Вот угостив при свечах да факелах (ведь ни электричества, ни даже ламп керосиновых в то время не было) служивых, засобиралась жёнка дворянина к себе в опочивальню, даже зевнула несколько раз для отвода глаз, чтобы её больше за столом не задерживали. Она-то зевнула, но воинский начальник-то не дремал, не зевал. Скумекав, что к чему, он тайком подмигнул своему помощнику, чтобы тот с ушлой бабы глаз не спускал. Только один хозяин, дворянин то есть, ни сном ни духом ни о чём не ведал, да чарку за чаркой медовуху в свою утробу опорожнивал, почти не закусывая, хотя стол, не в пример крестьянским, ломился от всякой вкусной снеди. Впрочем, какой русский мужик, будь он хоть родовитым боярином, хоть самым захудалым крестьянином, закусывает?.. Разве что рукавом рубахи…

Жёнка шмыг за ворота усадьбы (даже лошадку седлать не стала, чтобы не было лишней мороки — дорожка-то известная), служивые, таясь — за ней. Вскорости к ним и их начальник присоединился, оставив захмелевшего хозяина дремать за столом.

Долго сказка сказывается, да быстро дело делается.

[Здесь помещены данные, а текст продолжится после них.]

(* ===== verification/TcpConnectionExamples.v ===== *)
(** * A concrete connection

    A peer that sends three bytes, a kernel that takes two bytes per write, and
    a user who greets, answers and consumes what arrives. The theorems on
    connections are applied to its run. *)

From stdpp Require Import gmap.
From S2P Require Import Prelude Format Buffer BufferSpec Channel Poller EPollPoller EPollPollerSpec.
From S2P Require Import TcpConnection TcpConnectionInv TcpConnectionSpec.

Definition wr_two (data : list byte) : wresult := Wrote (Z.min 2 (zlen data)).

Lemma wr_two_spec : write_spec wr_two.
Proof. intros data. unfold wr_two. pose proof (zlen_nonneg data). lia. Qed.

Lemma three_bytes_kernel_spec : readv_spec three_bytes_kernel.
Proof.
  intros iov r. subst r. unfold three_bytes_kernel. destruct (Z.leb_spec 3 (foldr Z.add 0 iov)).
  - right. cbn. done.
  - left. cbn. split; [lia|done].
Qed.

Definition demo_conn_user (e : cevent) : list uaction :=
  match e with
  | EvConnection true => [USend (str "hello") wr_two]
  | EvMessage _ => [USend (str "ok") wr_two; UConsume 3; UStopRead; UStartRead]
  | _ => []
  end.

Definition demo_input : Buffer := mkBuffer (zero_vector 10) 8 8.
Definition demo_output : Buffer := mkBuffer (zero_vector 9) 8 8.

Definition demo_labels : list conn_label :=
  [LEvent POLLIN three_bytes_kernel wr_two; LSendRemote (str "x"); LRemote 0; LRunFunctor wr_two;
   LShutdownRemote; LRemote 0; LEvent POLLOUT three_bytes_kernel wr_two; LForceCloseRemote; LRemote 1; LRunFunctor wr_two;
   LEvent POLLOUT three_bytes_kernel wr_two; LEvent POLLOUT three_bytes_kernel wr_two;
   LRemote 0; LRunFunctor wr_two; LRemote 0; LRunFunctor wr_two; LRunFunctor wr_two; LRunFunctor wr_two].

Lemma demo_conn_user_ok : user_ok demo_conn_user.
Proof.
  intros e. unfold demo_conn_user. destruct e as [[]| | | |]; repeat constructor;
    try apply wr_two_spec; vm_compute; discriminate.
Qed.

Lemma demo_conn_cost e : ua_costs (demo_conn_user e) <= 5.
Proof. destruct e as [[]| | | |]; vm_compute; discriminate. Qed.

Lemma demo_conn_down : quiet_on demo_conn_user (EvConnection false).
Proof. constructor. Qed.

Lemma demo_conn_close : quiet_on demo_conn_user EvClose.
Proof. constructor. Qed.

Lemma steps_ok_cons {B} `{!ByteQueue B} chan user U (c c' : TcpConnection B) l ls :
  step_ok user U c l -> conn_step chan user c l = Ok c' -> steps_ok chan user U c' ls ->
  steps_ok chan user U c (l :: ls).
Proof. intros H E Hs. cbn. by rewrite E. Qed.

(** Conditions of one step in a concrete state. *)
Ltac concrete_step :=
  match goal with
  | |- _ <> _ => vm_compute; discriminate
  | |- readv_spec _ => exact three_bytes_kernel_spec
  | |- write_spec _ => exact wr_two_spec
  | |- revents_ok _ => intros _; vm_compute; reflexivity
  | |- in_room _ => vm_compute; discriminate
  | |- _ <= _ => vm_compute; discriminate
  | |- _ \/ _ => right; constructor
  | |- match _ with _ => _ end => vm_compute; first [reflexivity | exact I]
  | |- _ => done
  end.

Lemma demo_history_ok :
  history_ok 7 demo_conn_user 5 21 demo_input demo_output true true demo_labels.
Proof.
  unfold history_ok. split_and!; [vm_compute; intuition discriminate..|].
  set (r := connectEstablished _ _ _). vm_compute in r. subst r.
  unfold demo_labels.
  repeat (eapply steps_ok_cons;
    [cbn [step_ok queue functor_room functor_ok]; try split_and!; concrete_step
    |vm_compute; reflexivity|]).
  exact I.
Qed.

(** ** The theorems on this run *)




Definition demo_up : TcpConnection Buffer :=
  match connectEstablished 7 demo_conn_user (TcpConnection_ctor 7 21 demo_input demo_output true true) with
  | Ok c => c
  | Fail _ => TcpConnection_ctor 7 21 demo_input demo_output true true
  end.

Lemma demo_up_inv : conn_inv 7 demo_up.
Proof.
  destruct demo_history_ok as (H1 & H2 & H3 & H4 & _).
  destruct (established_inv 7 demo_conn_user 5 demo_conn_user_ok demo_conn_cost demo_conn_down
    demo_conn_close 21 demo_input demo_output true true H1 H2 H3 H4) as (c & E & Hi & _).
  unfold demo_up. rewrite E. done.
Qed.

Lemma send_all_or_nothing_witness :
  exists c', sendInLoop 7 (str "more") wr_two demo_up = Ok c' /\
    wire c' ++ bq_contents (outputBuffer_ c') = accepted c' /\
    accepted c' = accepted demo_up ++ str "more".
Proof.
  destruct (send_all_or_nothing 7 (str "more") wr_two demo_up demo_up_inv wr_two_spec
    ltac:(vm_compute; discriminate) ltac:(vm_compute; discriminate)) as (c' & E & H & [Ha|[_ Hd]] & _).
  - exists c'. split; [exact E|]. split; [exact H|exact Ha].
  - exfalso. destruct Hd as [Hd|[Hd _]]; vm_compute in Hd; discriminate.
Defined.

Definition demo_shutting : TcpConnection Buffer := shutdown demo_up.

Lemma destroy_while_disconnecting_asserts_witness :
  state_ demo_shutting = kDisconnecting /\ connectDestroyed 7 demo_conn_user demo_shutting = Fail AssertFail.
Proof.
  split; [vm_compute; reflexivity|].
  apply (destroy_while_disconnecting_asserts 7 demo_conn_user 5 demo_conn_user_ok demo_conn_cost
    demo_conn_down demo_shutting).
  - apply shutdown_inv, demo_up_inv.
  - vm_compute. reflexivity.
  - vm_compute. discriminate.
  - vm_compute. reflexivity.
Defined.

Definition demo_closed : TcpConnection Buffer := closing 7 demo_up.

Lemma startRead_after_close_asserts_witness :
  state_ demo_closed = kDisconnected /\
  connectDestroyed 7 demo_conn_user (startReadInLoop 7 demo_closed) = Fail AssertFail.
Proof.
  split; [vm_compute; reflexivity|].
  apply (startRead_after_close_asserts 7 demo_conn_user demo_closed); [|vm_compute; reflexivity].
  apply closing_inv; [exact demo_up_inv|vm_compute; reflexivity].
Defined.

(** ** Calls overtaken by the close *)

(** Another thread's shutdown() has found the connection up; the peer hangs
    up, the connection closes and is taken out of the loop; then the state is
    stored. The connection is left in state kDisconnecting and its destructor
    aborts. *)
Example shutdown_overtaken_by_close :
  exists c, conn_history 7 demo_conn_user 21 demo_input demo_output true true
      [LShutdownRemote; LEvent POLLHUP three_bytes_kernel wr_two; LRunFunctor wr_two; LRunFunctor wr_two; LRemote 0] = Ok c /\
    state_ c = kDisconnecting /\ count ev_down (clog c) = 1%nat /\ TcpConnection_dtor c = Fail AssertFail.
Proof. eexists. split; [vm_compute; reflexivity|]. vm_compute. auto. Qed.

(** The same with forceClose(): its functor finds the state kDisconnecting and
    closes the connection a second time. *)
Example forceClose_overtaken_by_close :
  exists c, conn_history 7 demo_conn_user 21 demo_input demo_output true true
      [LForceCloseRemote; LEvent POLLHUP three_bytes_kernel wr_two; LRemote 0; LRemote 0;
       LRunFunctor wr_two; LRunFunctor wr_two; LRunFunctor wr_two] = Ok c /\
    count ev_up (clog c) = 1%nat /\ count ev_down (clog c) = 2%nat /\ count ev_close (clog c) = 2%nat.
Proof. eexists. split; [vm_compute; reflexivity|]. vm_compute. auto. Qed.

(** A connection that does not read closes: disableAll finds the channel
    unregistered and registers it again, for no events. *)
Example close_registers_empty_mask :
  exists c pl st, conn_history 7 (fun _ => []) 21 demo_input demo_output true true
      [LStopReadRemote; LRunFunctor wr_two; LForceCloseRemote; LRemote 0; LRemote 0; LRunFunctor wr_two] = Ok c /\
    foldM chan_exec (EPollPoller_ctor (∅ : gmap Z (Z * Z)), ∅) (chan_calls c) = Ok (pl, st) /\
    interest (epollfd_ pl) !! 21 = Some (0, 7).
Proof.
  eexists _, _, _. split; [vm_compute; reflexivity|]. split; [vm_compute; reflexivity|]. vm_compute. reflexivity.
Qed.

Под утро уже привела простодушная баба служивых к разбойничьему стану, но не успела она разбуженному атаману о беде-опасности сказать-предупредить, как наскочили коршунами служивые, стали сонных станичничков вязать, стали в полон их брать, а тех, кто пытался сопротивляться, казнили на месте безжалостно — такой уж приказ им сверху был дан.

«Это так ты, змея подколодная, за мою любовь и ласку отплатила, — вскричал страшным голосом ничего не понявший спросонья атаман Жиган, — так умри же, подлая! Проклинаю тебя!» И вонзил в сердце боярышни, не успевшей и слово вымолвить в своё оправдание, засапожный нож, с которым никогда не расставался, а затем схватил подвернувшуюся под руку дубину да и кинулся в самую гущу служивых, так как не хотел сдаваться живым. А, может, надеялся, что ещё удастся вырваться из окружения на волюшку. Свалил своей страшной дубиной атаман нескольких служивых, даже их начальника покалечил малость, но обмануть судьбу на этот раз ему было уже не суждено. Смертельно раненого повесили его по приказу старшого на одно из деревьев в окрестности того же самого гиблого места, где он сам производил расправу над попадающими в его руки бедолагами-купцами.

Так погибла изменившая мужу и не спасшая своего полюбовника баба-дворянка, оставшаяся безымянной, так был казнен атаман разбойничков Жиган. Но мало того, наложил на себя руки и обесчещенный дворянин, узнавший о гибели неверной супруги, которую он любил, как говорилось выше, больше жизни своей.